>>

(** One iteration of the reader's loop over the lines of ffmpeg's progress
    output: the new [lastReported] and the world after the emission. *)
Definition readerStep (originalName outputName : string)
    (durationSeconds totalFrames : float)
    (st : Z * World) (line : string) : Z * World :=
  let '(lastReported, w) := st in
  let forward (currentProgress : Z) :=
    if shouldEmitProgress currentProgress lastReported
    then (currentProgress, emitProgress originalName currentProgress outputName false w)
    else (lastReported, w) in
  match SplitN line "=" 2 with
  | [p0; p1] =>
      let key := TrimSpace p0 in
      let value := TrimSpace p1 in
      if String.eqb key "frame" then
        forward (progressFromFrame indef value totalFrames)
      else if String.eqb key "out_time_ms" then
        forward (progressFromTimestamp indef value durationSeconds 1000)
      else if String.eqb key "out_time_us" then
        forward (progressFromTimestamp indef value durationSeconds 1000000)
      else if String.eqb key "out_time" then
        forward (progressFromTimecode indef value durationSeconds)
      else if String.eqb key "progress" then
        if String.eqb value "end"
        then (lastReported, emitProgress originalName 100 outputName true w)
        else st
      else st
  | _ => st
  end.

(** The reader goroutine over the lines [scanner.Scan()] yields. *)
Definition progressReader (originalName outputName : string)
    (durationSeconds totalFrames : float) (lines : list string) (w : World) : Z * World :=
  fold_left (readerStep originalName outputName durationSeconds totalFrames)
    lines (- progressBroadcastStep, w).

End Orchestrator.

(** The candidate a line hands to the throttle, if its key is one of the
    four progress keys. *)
Definition candidateOf (indef : float -> Z) (durationSeconds totalFrames : float)
    (line : string) : option Z :=
  match SplitN line "=" 2 with
  | [p0; p1] =>
      let key := TrimSpace p0 in
      let value := TrimSpace p1 in
      if String.eqb key "frame" then Some (progressFromFrame indef value totalFrames)
      else if String.eqb key "out_time_ms" then
        Some (progressFromTimestamp indef value durationSeconds 1000)
      else if String.eqb key "out_time_us" then
        Some (progressFromTimestamp indef value durationSeconds 1000000)
      else if String.eqb key "out_time" then
        Some (progressFromTimecode indef value durationSeconds)
      else None
  | _ => None
  end.

(** The candidates the throttle forwards, starting from [last]. *)
Fixpoint throttle (last : Z) (candidates : list Z) : list Z :=
  match candidates with
  | [] => []
  | c :: rest =>
      if shouldEmitProgress c last then c :: throttle c rest
      else throttle last rest
  end.
(** X13. With no path expanded, the view of a built tree is one row at
    depth 0 for each child of the root, named by its path segment, and
    the rows come in the order of [localeCompare]: no row's name
    compares greater than the name of a later row (for a comparison
    that is total and transitive, as a collation order is). *)
Theorem flattenTree_collapsed_sorted
    (URL_pathname : string -> option string) (us : list SitemapUrl)
    (maxChildrenPerParent : Z) (selectedUrls : gset (option string)) :
  (forall a b, (localeCompare a b <= 0)%Z \/ (localeCompare b a <= 0)%Z) ->
  (forall a b c, (localeCompare a b <= 0)%Z -> (localeCompare b c <= 0)%Z ->
                 (localeCompare a c <= 0)%Z) ->
  let root := tree (buildPathTree URL_pathname us maxChildrenPerParent) in
  let rows := flattenTree' root ∅ selectedUrls 0 "" in
  map Flat.name rows ≡ₚ map fst (children root)
  /\ StronglySorted (fun a b => (localeCompare a b <= 0)%Z) (map Flat.name rows)
  /\ Forall (fun row => Flat.depth row = 0) rows.
Proof.
  intros Htotal Htrans. cbv zeta.
  set (root := tree (buildPathTree URL_pathname us maxChildrenPerParent)).
  destruct (PathTreePaths.built_tree_shape URL_pathname us maxChildrenPerParent)
    as (Hw & _ & _). fold root in Hw.
  rewrite flattenTree_collapsed, map_map. cbn [Flat.name rowOf].
  assert (Enames :
            map (fun kv : string * PathTreeNode => name (snd kv))
                (sortEntries' (children root))
            = map fst (sortEntries' (children root))).
  { apply map_ext_in. intros [key child] Hin.
    apply (proj1 (sortEntries_In _ _)) in Hin.
    destruct (PathTreePaths.WellPlaced_inv _ _ Hw key child Hin) as ((_ & En & _) & _).
    exact En. }
  change (map (fun x : string * PathTreeNode =>
                 Flat.name (rowOf ∅ selectedUrls 0 (snd x)))
              (sortEntries' (children root)))
    with (map (fun kv : string * PathTreeNode => name (snd kv))
              (sortEntries' (children root))).
  rewrite Enames. split; [|split].
  - now rewrite sortEntries_perm.
  - apply (StronglySorted_map inOrder); [intros x y H; exact H|].
    now apply sortEntries_strongly_sorted.
  - apply List.Forall_forall. intros row Hrow.
    apply in_map_iff in Hrow as (kv & <- & _). reflexivity.
Qed.

(** *** Expanding the paths to a node shows it *)

Lemma expandedAll_spec expandedPaths chain :
  expandedAll expandedPaths chain = true
  <-> forall p, In p (map fullPath chain) -> p ∈ expandedPaths.
Proof.
  unfold expandedAll. rewrite forallb_forall. split.
  - intros H p Hp. apply in_map_iff in Hp as (c & <- & Hc).
    specialize (H c Hc). now apply bool_decide_eq_true in H.
  - intros H c Hc. apply bool_decide_eq_true. apply H. now apply in_map.
Qed.

Lemma In_removelast {A} (x : A) (l : list A) : In x (removelast l) -> In x l.
Proof.
  induction l as [|y l IH]; simpl; [tauto|].
  destruct l as [|z l]; [intros []|]. intros [->|H]; [now left|right; auto].
Qed.

(** X14. In a built tree, once every path [getPathsToExpand] returns
    for a node's [fullPath] is in the set of expanded paths, the view
    has the row of that node, at the depth given by the number of the
    node's ancestors below the root. *)
Theorem flattenTree_shows_after_expanding
    (URL_pathname : string -> option string) (us : list SitemapUrl)
    (maxChildrenPerParent : Z) (expandedPaths : gset string)
    (selectedUrls : gset (option string))
    (chain : list PathTreeNode) (node : PathTreeNode) :
  Reach (tree (buildPathTree URL_pathname us maxChildrenPerParent)) chain node ->
  chain <> [] ->
  (forall p, In p (getPathsToExpand (fullPath node)) -> p ∈ expandedPaths) ->
  In (rowOf expandedPaths selectedUrls (length chain - 1) node)
     (flattenTree' (tree (buildPathTree URL_pathname us maxChildrenPerParent))
                   expandedPaths selectedUrls 0 "").
Proof.
  intros Hreach Hne Hexp. apply flattenTree_rows.
  exists chain, node. split; [exact Hreach|]. split; [exact Hne|].
  split; [|reflexivity].
  rewrite (PathTreePaths.built_getPathsToExpand _ _ _ _ _ Hreach) in Hexp.
  apply expandedAll_spec. intros p Hp. apply Hexp.
  apply in_map_iff in Hp as (c & <- & Hc). apply in_map.
  now apply In_removelast.
Qed.

End Flatten.

(** The stand-in comparison is total and transitive. *)
Lemma codeUnitCompare_total a b :
  (PathTreeSample.codeUnitCompare a b <= 0)%Z
  \/ (PathTreeSample.codeUnitCompare b a <= 0)%Z.
Proof.
  unfold PathTreeSample.codeUnitCompare. rewrite (String.compare_antisym b a).
  destruct (String.compare a b); simpl; lia.
Qed.

Lemma codeUnitCompare_trans a b c :
  (PathTreeSample.codeUnitCompare a b <= 0)%Z ->
  (PathTreeSample.codeUnitCompare b c <= 0)%Z ->
  (PathTreeSample.codeUnitCompare a c <= 0)%Z.
Proof.
  unfold PathTreeSample.codeUnitCompare.
  destruct (String.compare a b) eqn:E1;
    [apply String.compare_eq_iff in E1; subst; auto| |lia].
  destruct (String.compare b c) eqn:E2;
    [apply String.compare_eq_iff in E2; subst; rewrite E1; auto| |lia].
  intros _ _.
  assert (H : OrdersEx.String_as_OT.lt a c).
  { eapply (@RelationClasses.StrictOrder_Transitive
              _ _ OrdersEx.String_as_OT.lt_strorder); [exact E1|exact E2]. }
  unfold OrdersEx.String_as_OT.lt in H.
  change (OrdersEx.String_as_OT.compare a c) with (String.compare a c) in H.
  rewrite H. lia.
Qed.

(** Three top-level paths entered as pricing, blog, about: the rows
    come as about, blog, pricing. *)
Lemma flattenTree_collapsed_sorted_witness :
  let root := tree (buildPathTree Toy.URL_pathname PathTreeSample.site 3) in
  let rows := flattenTree PathTreeSample.codeUnitCompare root ∅ ∅ 0 "" in
  (map fst (children root) = ["pricing"; "blog"; "about"]
   /\ map Flat.name rows = ["about"; "blog"; "pricing"])
  /\ map Flat.name rows ≡ₚ map fst (children root)
  /\ StronglySorted (fun a b => (PathTreeSample.codeUnitCompare a b <= 0)%Z)
                    (map Flat.name rows)
  /\ Forall (fun row => Flat.depth row = 0) rows.
Proof.
  split.
  - split; [vm_compute; reflexivity|].
    rewrite flattenTree_collapsed, map_map. vm_compute. reflexivity.
  - apply (flattenTree_collapsed_sorted PathTreeSample.codeUnitCompare
             Toy.URL_pathname PathTreeSample.site 3 ∅).
    + exact codeUnitCompare_total.
    + exact codeUnitCompare_trans.
Defined.

Lemma flattenTree_shows_after_expanding_witness :
  In (rowOf {[ "/docs"; "/docs/a" ]} ∅ 1 PathTreeSample.docsA)
     (flattenTree PathTreeSample.codeUnitCompare
                  (tree (buildPathTree Toy.URL_pathname Toy.docs 3))
                  {[ "/docs"; "/docs/a" ]} ∅ 0 "").
Proof.
  apply (flattenTree_shows_after_expanding PathTreeSample.codeUnitCompare
           Toy.URL_pathname Toy.docs 3 {[ "/docs"; "/docs/a" ]} ∅
           [PathTreeSample.docsDir; PathTreeSample.docsA] PathTreeSample.docsA).
  - vm_compute.
    eapply Reach_child; [left; reflexivity|].
    eapply Reach_child; [left; reflexivity|]. apply Reach_here.
  - discriminate.
  - change (getPathsToExpand (fullPath PathTreeSample.docsA))
      with ["/docs"; "/docs/a"].
    intros p [<-|[<-|[]]]; set_solver.
Defined.

End PathTreeViewFacts.

(** ** The sidebar and the page handlers *)

Module SidebarFacts.
Import PathTree PathTreeShape PathTreeView Selection Sidebar Page PathTreeFacts.

Lemma elem_of_locs (l : list SitemapUrl) (x : option string) :
  x ∈ (list_to_set (map loc l) : gset (option string))
  <-> exists u, In u l /\ loc u = x.
Proof.
  rewrite elem_of_list_to_set, list_elem_of_In, in_map_iff.
  split; intros (u & H1 & H2); eauto.
Qed.

Lemma handleToggleSelect_eq (selectedUrls : gset (option string))
      (urlsToToggle : list SitemapUrl) :
  handleToggleSelect selectedUrls urlsToToggle
  = if bool_decide (list_to_set (map loc urlsToToggle) ⊆ selectedUrls)
    then selectedUrls ∖ list_to_set (map loc urlsToToggle)
    else selectedUrls ∪ list_to_set (map loc urlsToToggle).
Proof.
  unfold handleToggleSelect. cbv zeta. rewrite SelectionFacts.every_selected.
  case_bool_decide;
    [apply SelectionFacts.fold_delete|apply SelectionFacts.fold_add].
Qed.
(** * Citadel: comparison hardening of textual LLVM IR

    A shallow embedding of the three Python tools of the repository:

    - [llvm_protector.py]         (module [Basic]): protects every comparison;
    - [llvm_protector_ranked.py]  (module [Ranked]): scores comparisons and
      protects those at or above a threshold;
    - [verify_protection.py]      (module [Verifier]): checks that the
      protection survives the optimizer.

    Modelling choices:

    - text is a [string], one [ascii] per character (the units are ASCII
      text); a file is its decoded content, and [readlines] cuts it into a
      [list string];
    - the block dictionary is a [gmap string (list string)], the [visited]
      set a [gset string] threaded through the recursion that shares it;
    - Python [int] is [Z] (scores, thresholds, constants) or [nat]
      (counters, counts);
    - a raised exception is the [Raised] outcome of [res]; nothing is
      written when [process_file] raises, so the output is part of the [Ok]
      outcome only;
    - the counters of a protector object and the [results] dictionary of the
      verifier are passed in and returned;
    - reading and writing files, printing, and the optimizer process are
      left out: the optimizer is a parameter of the pipeline, and the
      interpreter's recursion limit is not modelled. *)

From Stdlib Require Import ZArith Ascii String DecimalString.
From Stdlib Require DecimalNat DecimalFacts.
From stdpp Require Import gmap strings list fin_maps.

Local Open Scope Z_scope.

(** ** Python string primitives *)

Module PyStr.

(** The characters [str.split()] and [str.strip()] treat as white space,
    within ASCII: tab, line feed, vertical tab, form feed, carriage
    return, the four separators 28 to 31, and the space. *)
Definition isspace (c : ascii) : bool :=
  match c with
  | "009" | "010" | "011" | "012" | "013"
  | "028" | "029" | "030" | "031" | " " => true
  | _ => false
  end%char.

(** [c.isdigit()] for an ASCII character. *)
Definition isdigit (c : ascii) : bool :=
  match c with
  | "0" | "1" | "2" | "3" | "4" | "5" | "6" | "7" | "8" | "9" => true
  | _ => false
  end%char.

Definition is_empty (s : string) : bool :=
  match s with EmptyString => true | String _ _ => false end.

(** [s.startswith(p)] *)
Fixpoint startswith (p s : string) : bool :=
  match p, s with
  | EmptyString, _ => true
  | String a p', String b s' => if decide (a = b) then startswith p' s' else false
  | String _ _, EmptyString => false
  end.

(** [sub in s] *)
Fixpoint contains (sub s : string) : bool :=
  startswith sub s ||
  match s with
  | EmptyString => false
  | String _ s' => contains sub s'
  end.

(** [s.lstrip(chars)] and [s.rstrip(chars)], the characters to remove
    given as a predicate. *)
Fixpoint lstrip_by (p : ascii -> bool) (s : string) : string :=
  match s with
  | EmptyString => EmptyString
  | String c s' => if p c then lstrip_by p s' else s
  end.

Fixpoint rstrip_by (p : ascii -> bool) (s : string) : string :=
  match s with
  | EmptyString => EmptyString
  | String c s' =>
      let r := rstrip_by p s' in
      if is_empty r && p c then EmptyString else String c r
  end.

Definition is_char (c : ascii) : ascii -> bool := fun x => bool_decide (x = c).

(** [s.strip()] *)
Definition strip (s : string) : string := rstrip_by isspace (lstrip_by isspace s).

(** [s.split()]: the maximal runs of characters that are not white
    space. [cur] is the run being read. *)
Fixpoint split_go (s cur : string) : list string :=
  match s with
  | EmptyString => if is_empty cur then [] else [cur]
  | String c s' =>
      if isspace c
      then (if is_empty cur then split_go s' EmptyString
            else cur :: split_go s' EmptyString)
      else split_go s' (cur +:+ String c EmptyString)
  end.

Definition split (s : string) : list string := split_go s EmptyString.

(** [s.split(sep)[0]] for a one-character separator: the text before its
    first occurrence, all of [s] when there is none. *)
Fixpoint before (sep : ascii) (s : string) : string :=
  match s with
  | EmptyString => EmptyString
  | String c s' => if decide (c = sep) then EmptyString else String c (before sep s')
  end.
(** C10, as the code has it.  [createFallbackFrame] drops the result
    of its subprocess and always returns the path, so the path may name
    a file that was never created.  The visual file of the scene is not
    that path: on the paths through the fallback frame it is the output
    of the still transform, set only when the transform succeeded, and
    then the file exists; when the frame is missing the transform fails,
    [Run] returns its error and the scene is left without a visual
    file. *)
Theorem C10_fallback_frame_unchecked (a : Assembler) (i : Z)
    (scene : ScriptScene) (story : Story) (visualDir : string) (w : World) :
  (* the path is returned whatever happened *)
  (createFallbackFrame env visualDir i w).1 = fallback_file visualDir i
  ∧ (env_exit env (now w) = false →
     files (createFallbackFrame env visualDir i w).2 = files w)
  (* the dramatic path through the fallback frame *)
  ∧ (∀ e w1,
       SceneType scene = "dramatic" →
       Fetch env scene visualDir w = (Err e, w1) →
       (∀ scene' a' w',
          resolve_scene env a i scene story visualDir w = (Ok tt, scene', a', w') →
          VisualFile scene' = kenburns_file visualDir scene
          ∧ VisualFile scene' ∈ files w')
       ∧ (fallback_file visualDir i ∉ files w1 → env_exit env (now w1) = false →
          ∃ w',
            resolve_scene env a i scene story visualDir w
            = (Err "ffmpeg ken burns", scene, a, w')))
  (* the downgraded proof path through the fallback frame *)
  ∧ (∀ e e2 w1 w2,
       SceneType scene = "proof" →
       FetchProofImage env (proofScraper a) scene story visualDir w = (Err e, w1) →
       Fetch env (downgrade_proof scene) visualDir w1 = (Err e2, w2) →
       (∀ scene' a' w',
          resolve_scene env a i scene story visualDir w = (Ok tt, scene', a', w') →
          VisualFile scene' = kenburns_file visualDir (downgrade_proof scene)
          ∧ VisualFile scene' ∈ files w')
       ∧ (fallback_file visualDir i ∉ files w2 → env_exit env (now w2) = false →
          ∃ w',
            resolve_scene env a i scene story visualDir w
            = (Err "ffmpeg ken burns", downgrade_proof scene, a, w'))).
Proof.
  split.
  { by destruct (createFallbackFrame_run visualDir i w) as (w' & -> & _). }
  split.
  { intros Hex. destruct (createFallbackFrame_run visualDir i w) as (w' & -> & _ & Hf).
    by rewrite Hex in Hf. }
  split.
  - intros e w1 Ht Hf. rewrite (resolve_dramatic_fallback a i scene story _ _ _ _ Ht Hf).
    destruct (createFallbackFrame_run visualDir i w1) as (w2 & -> & _ & Hfiles).
    split.
    + intros scene' a' w' (-> & Hin & _)%still_tail_Ok. done.
    + intros Hm Hex. rewrite Hex in Hfiles.
      destruct (still_tail_missing a (fallback_file visualDir i) scene visualDir w2)
        as (w' & -> & _); [by rewrite Hfiles|]. eauto.
  - intros e e2 w1 w2 Ht Hp Hf.
    rewrite (resolve_proof_fallback a i scene story _ _ _ _ _ _ Ht Hp Hf).
    destruct (createFallbackFrame_run visualDir i w2) as (w3 & -> & _ & Hfiles).
    split.
    + intros scene' a' w' (-> & Hin & _)%still_tail_Ok. done.
    + intros Hm Hex. rewrite Hex in Hfiles.
      destruct (still_tail_missing a (fallback_file visualDir i)
                  (downgrade_proof scene) visualDir w3)
        as (w' & -> & _); [by rewrite Hfiles|]. eauto.
Qed.

End FallbackProofs.

(** The claim fails: no scene resolved through the fallback frame,
    be it declared [dramatic] or downgraded from [proof], ends with a
    visual file that does not exist. *)
Lemma C10_counterexample :
  ¬ ∃ (std : GoStd) (env : Env) (a : Assembler) (i : Z) (scene : ScriptScene)
      (story : Story) (visualDir : string) (w w1 w2 : World) (e e2 : string)
      (scene' : ScriptScene) (a' : Assembler) (w' : World),
      ((SceneType scene = "dramatic"
        ∧ Fetch env scene visualDir w = (Err e, w1))
       ∨ (SceneType scene = "proof"
          ∧ FetchProofImage env (proofScraper a) scene story visualDir w
            = (Err e, w1)
          ∧ Fetch env (downgrade_proof scene) visualDir w1 = (Err e2, w2)))
      ∧ resolve_scene env a i scene story visualDir w = (Ok tt, scene', a', w')
      ∧ VisualFile scene' ≠ ""
      ∧ VisualFile scene' ∉ files w'.
Proof.
  intros (std & env & a & i & scene & story & visualDir & w & w1 & w2 & e & e2
          & scene' & a' & w' & Hpath & Hr & _ & Hn).
  destruct Hpath as [[Ht Hf]|(Ht & Hp & Hf)].
  - rewrite (@resolve_dramatic_fallback std env a i scene story _ _ _ _ Ht Hf) in Hr.
    destruct (@createFallbackFrame_run std env visualDir i w1) as (w3 & Hc & _).
    rewrite Hc in Hr. apply still_tail_Ok in Hr as (_ & Hin & _). done.
  - rewrite (@resolve_proof_fallback std env a i scene story _ _ _ _ _ _ Ht Hp Hf)
      in Hr.
    destruct (@createFallbackFrame_run std env visualDir i w2) as (w3 & Hc & _).
    rewrite Hc in Hr. apply still_tail_Ok in Hr as (_ & Hin & _). done.
Qed.

End FallbackProofs.

(** ** The theorems at concrete inputs *)

Module Witnesses.

Import types config visuals render Examples ClipSpec EvidenceSpec TimelineSpec
  ResolverSpec PickTheorems EvidenceProofs OverlayProofs TransformTheorems
  AssemblerProofs FallbackProofs.

Open Scope Q_scope.

#[local] Existing Instance ascii_std.

(** The empty pool and a dead generation endpoint: the run stops at the
    first scene, which is left without a visual file. *)
Lemma C1_witness :
  resolve_scene env_offline assembler0 0 scene0 story0 "out/visuals" world0
  = (Err "scene 0 visual fallback failed: pollinations fetch failed after 3 attempts: transport error",
     downgrade_clip scene0, assembler0,
     {| now := 3; files := ∅;
        events := events (Fetch env_offline (downgrade_clip scene0)
                            "out/visuals" world0).2 |})
  ∧ VisualFile (downgrade_clip scene0) = "".
Proof.
  edestruct (@C1_clip_downgrade_hard_failure ascii_std env_offline assembler0 0
               scene0 story0 "out/visuals" world0) as (H1 & H2 & _).
  - reflexivity.
  - vm_compute. reflexivity.
  - vm_compute. reflexivity.
  - split; [|exact H2]. rewrite H1. vm_compute. reflexivity.
Defined.

Example Run_stops_on_clip_downgrade :
  let '(r, script', _, _) :=
    Run env_offline assembler0 script0 story0 "out" world0 in
  r = Err "scene 0 visual fallback failed: pollinations fetch failed after 3 attempts: transport error"
  ∧ VisualFile <$> Scenes script' = [""]
  ∧ SceneType <$> Scenes script' = ["dramatic"].
Proof. vm_compute. repeat split. Qed.

(** The sibling path: a [dramatic] scene in the same environment gets
    the fallback frame and a visual file. *)
Example Run_dramatic_falls_back :
  let '(r, script', _, w') :=
    Run env_offline assembler0 (set_Scenes [scene_dramatic] script0)
      story0 "out" world0 in
  r = Ok tt
  ∧ VisualFile <$> Scenes script' = ["out/visuals/kenburns_000.mp4"]
  ∧ "out/visuals/fallback_000.jpg" ∈ files w'.
Proof. vm_compute. repeat split. Qed.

<<

#### How to complete this task
When a line above contains the string "reflexivity", copy that line.

#### Response
    apply in_map_iff in Hrow as (kv & <- & _). reflexivity.
  split; [|reflexivity].
  - split; [vm_compute; reflexivity|].
    rewrite flattenTree_collapsed, map_map. vm_compute. reflexivity.
    eapply Reach_child; [left; reflexivity|].
    eapply Reach_child; [left; reflexivity|]. apply Reach_here.
  - reflexivity.
  - vm_compute. reflexivity.
  - vm_compute. reflexivity.
  - split; [|exact H2]. rewrite H1. vm_compute. reflexivity.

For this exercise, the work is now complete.